Stool test - Stool color may get influencing by iron supplements, bismuth subsalicylate (Pepto-Bismol), or foods such as beetroots, greens. Therefore, stool test is useful even if the bleeding is not visible to human eye.

Blood test - is helpful to determine the severity of bleeding that is whether the patient is anemic.

Gastric Lavage - or stomach pumping; is a useful process to pump out the content of the stomach, when a person ingested a poison? In our case, it is applicable to test for the presence of blood, if does not contain blood means no bleeding (or bleeding stopped) or is likely in the lower digestive tract.

Barium X rays - is taking by swallowing barium or coated in the digestive tract to make the tract visible in x ray.

Radionuclide scanning - is by injecting a small amount of radioactive material into your veins. A special camera can detect and creates images of blood flow in the digestive tract.

Angiography - is by injecting a special dye into your veins to make blood vessels as well as blood vessel leaks visible in x-ray or CT scans.

Endoscopy - is a flexible tube with light and camera at one end and other end connected to a monitor. Doctor inserts this endoscope through the patient's mouth to examine the upper digestive tract from esophagus to duodenum (first part of the small intestine). Doctor inserts this endoscope through the patient's rectum to view the colon. This is useful to locate the bleeding spot as well as to do a biopsy (collecting a small sample of tissue for microscopic examination for cancer cells). If bleeding spot is not locatable is called as obscure bleeding. The doctor may repeat or use other methods to assess the obscure bleeding cause.

Enteroscopy - is a special endoscopy for better visual examination of the digestive tract. Common enteroscopys is a push-enteroscopy (a longer endoscopy), double-balloon enteroscopy (endoscope with balloons), and capsule enteroscopy (capsule with tiny camera; patent need to swallow it).

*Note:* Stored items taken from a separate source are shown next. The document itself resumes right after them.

(** * TWS trade book extractor: the ledger core of [main.py]

    A shallow embedding of the three functions that turn raw executions
    into the exported ledger,

      - [process_executions]     (main.py, lines 83-182)
      - [mark_assigned_options]  (main.py, lines 184-204)
      - [process_combos]         (main.py, lines 206-288)

    and of the code around them, as far as it handles data:

      - the callbacks of [TradingApp]          (lines 11-37)
      - [get_trade_data_from_connection]       (lines 39-81)
      - [save_to_excel] up to the rows it hands to [pandas] (lines 290-297)
      - [main]                                 (lines 323-347)

    together with the properties stated about them.  The socket, the API
    thread and the spreadsheet are outside: a connection is what it has
    delivered when [process_executions] reads the object.

    Conventions.
      - A Python [float] is a binary64 value: Rocq's primitive [float].
      - A Python [str] is a [string]; every character is read as the code
        point of its byte (all literals of the program are ASCII).
      - The trade dictionaries built by [process_executions] have a fixed
        set of keys, so a trade is a record; the dictionaries of one batch
        are distinct objects, so in-place updates of one trade are updates
        of one list position.
      - A function that can raise returns a [result]; the exception classes
        are those the code can meet.
      - Library routines of the Python runtime whose text is not part of the
        repository ([datetime.strptime], [float(str)], [sorted], ...) are
        the fields of a [PyBuiltins] record.  Definitions and theorems are
        stated for an arbitrary such record; [py_ref] is an executable
        instance used to evaluate the functions on concrete batches. *)

From Stdlib Require Import ZArith String Ascii List Floats Lia Permutation Bool Sorted.
From stdpp Require Import base option list strings pretty gmap.

Local Open Scope string_scope.
Local Open Scope list_scope.

(** ** Exceptions and results *)

Inductive exn : Set :=
| ValueError
| IndexError
| OverflowError
| UnboundLocalError.

Inductive result (A : Type) : Type :=
| Ok (a : A)
| Raise (e : exn).

Arguments Ok {A} a.
Arguments Raise {A} e.

Definition bind {A C : Type} (r : result A) (k : A -> result C) : result C :=
  match r with
  | Ok a => k a
  | Raise e => Raise e
  end.

Notation "'do' x <- r ; k" := (bind r (fun x => k))
  (at level 10, x name, r at level 100, k at level 200).

(** [opt_or o e]: the value of a partial library call, or the exception it
    raises. *)
Definition opt_or {A : Type} (o : option A) (e : exn) : result A :=
  match o with
  | Some a => Ok a
  | None => Raise e
  end.

Fixpoint mapM {A C : Type} (f : A -> result C) (l : list A) : result (list C) :=
  match l with
  | [] => Ok []
  | x :: l' => do y <- f x; do ys <- mapM f l'; Ok (y :: ys)
  end.

Definition is_ok {A : Type} (r : result A) : bool :=
  match r with
  | Ok _ => true
  | Raise _ => false
  end.

(** ** Strings as Python reads them *)

(** [str.isspace] on the code points below 256. *)
Definition py_isspace (c : ascii) : bool :=
  let n := nat_of_ascii c in
  ((9 <=? n)%nat && (n <=? 13)%nat) || ((28 <=? n)%nat && (n <=? 32)%nat)
  || (n =? 133)%nat || (n =? 160)%nat.

(** [s.split()]: the maximal runs of non-blank characters.  [cur] is the
    token being read, reversed. *)
Fixpoint split_go (cur : list ascii) (s : string) : list string :=
  let flush := match cur with
               | [] => []
               | _ => [string_of_list_ascii (rev cur)]
               end in
  match s with
  | EmptyString => flush
  | String c s' =>
      if py_isspace c then flush ++ split_go [] s'
      else split_go (c :: cur) s'
  end.

Definition split (s : string) : list string := split_go [] s.

(** Truth value of a string and of a list: not empty. *)
Definition nonempty_str (s : string) : bool :=
  match s with
  | EmptyString => false
  | String _ _ => true
  end.

Definition nonempty_list {A : Type} (l : list A) : bool :=
  match l with
  | [] => false
  | _ :: _ => true
  end.

(** [l[i]] for a non-negative literal index [i]. *)
Definition index {A : Type} (l : list A) (i : nat) : result A :=
  opt_or (l !! i) IndexError.

(** [l[i]] for a computed index: negative indices count from the end. *)
Definition index_Z {A : Type} (l : list A) (i : Z) : result A :=
  let n := Z.of_nat (length l) in
  if (0 <=? i)%Z && (i <? n)%Z then opt_or (l !! Z.to_nat i) IndexError
  else if (- n <=? i)%Z && (i <? 0)%Z then opt_or (l !! Z.to_nat (n + i)) IndexError
  else Raise IndexError.

(** [s[a:b]] for literal bounds [0 <= a <= b]. *)
Definition slice (a b : nat) (s : string) : string := substring a (b - a) s.

(** [s[-2:]]. *)
Definition last_two (s : string) : string :=
  substring (String.length s - 2) 2 s.

(** [sep.join(l)]. *)
Definition join (sep : string) (l : list string) : string := String.concat sep l.

(** [needle in s]. *)
Fixpoint contains (needle s : string) : bool :=
  String.prefix needle s ||
  match s with
  | EmptyString => false
  | String _ s' => contains needle s'
  end.

(** [str(n)] for an [int]. *)
Definition str_of_int (n : Z) : string := pretty n.

(** [f"{n:02d}"]: the sign counts in the width. *)
Definition format_02d (n : Z) : string :=
  if (0 <=? n)%Z && (n <? 10)%Z then "0" +:+ str_of_int n else str_of_int n.

(** ** Floats as Python reads them *)

(** Truth value of a float: everything but the two zeros. *)
Definition truthy (x : float) : bool := negb (x =? 0)%float.

(** [int(x)]: truncation towards zero; [nan] raises [ValueError] and an
    infinity raises [OverflowError]. *)
Definition int_of_float (x : float) : result Z :=
  match Prim2SF x with
  | S754_zero _ => Ok 0%Z
  | S754_infinity _ => Raise OverflowError
  | S754_nan => Raise ValueError
  | S754_finite s m e =>
      let a := match e with
               | Z0 => Zpos m
               | Zpos p => Z.shiftl (Zpos m) (Zpos p)
               | Zneg p => Z.shiftr (Zpos m) (Zpos p)
               end in
      Ok (if s then (- a)%Z else a)
  end.

(** The "not applicable" marker of the platform, 1.7976931348623157e+308:
    the largest finite binary64 value. *)
Definition MAX_FLOAT_SENTINEL : float := 0x1.fffffffffffffp+1023%float.

(** ** Library routines *)

Record datetime : Set := mk_datetime {
  dt_year : Z; dt_month : Z; dt_day : Z;
  dt_hour : Z; dt_minute : Z; dt_second : Z
}.

Record PyBuiltins : Type := {
  (** [datetime.strptime(s, fmt)]; [None] when it raises. *)
  strptime : string -> string -> option datetime;
  (** [dt.strftime(fmt)]. *)
  strftime : datetime -> string -> string;
  (** [int(s)] on a string; [None] for [ValueError]. *)
  int_of_str : string -> option Z;
  (** [float(s)] on a string; [None] for [ValueError]. *)
  float_of_str : string -> option float;
  (** [str(x)] on a float, as an f-string renders it. *)
  str_of_float : float -> string;
  (** [sorted(l, key=key, reverse=rev)]. *)
  sorted : forall A : Type, (A -> float) -> bool -> list A -> list A
}.

Arguments sorted _ {A} _ _ _.

(** ** Data model *)

(** The [Contract] and [Execution] objects the terminal hands to
    [execDetails]: the attributes [process_executions] reads. *)
Record Contract : Set := {
  symbol : string;
  secType : string;
  currency : string;
  exchange : string;
  lastTradeDateOrContractMonth : string;
  strike : float;
  right : string
}.

Record Execution : Set := {
  acctNumber : string;
  side : string;
  time : string;
  shares : float;
  price : float;
  execId : string;
  orderRef : string
}.

(** The value stored under ['realizedPNL']: the code asks whether it is
    [None], whether it is a [float], and otherwise converts it. *)
Inductive pnl_value : Set :=
| PnlNone
| PnlFloat (x : float)
| PnlStr (s : string).

(** One entry of [app.commission_report], written by [commissionReport]. *)
Record CommissionEntry : Set := {
  commission : float;
  cr_currency : string;
  realizedPNL : pnl_value
}.

(** [TradingApp]: the two feeds collected from one connection. *)
Record TradingApp : Type := {
  executions : list (Contract * Execution);
  commission_report : gmap string CommissionEntry
}.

Exploratory laparotomy - is a surgical procedure to examine the digestive tract, if all other procedure failed to diagnose the bleeding spot.

Stomach Bleeding Treatment

Once the bleeding spot has identified, your doctor may use endoscopy or angiography to treat bleeding site by,

  • Injecting chemicals to block bleeding
  • Applying a heating probe, passing electric current, or laser to stop bleeding
  • Putting a band or clip across the affected area to arrest bleeding.

The above treatment options are to stop bleeding from the affected digestive tract area.

To complete proper treatment your doctor will prescribe medication to stop further bleeding due to the underlying condition, such as H. pylori and other infections, GERD, ulcers, hemorrhoids, polyps, or inflammatory bowel diseases.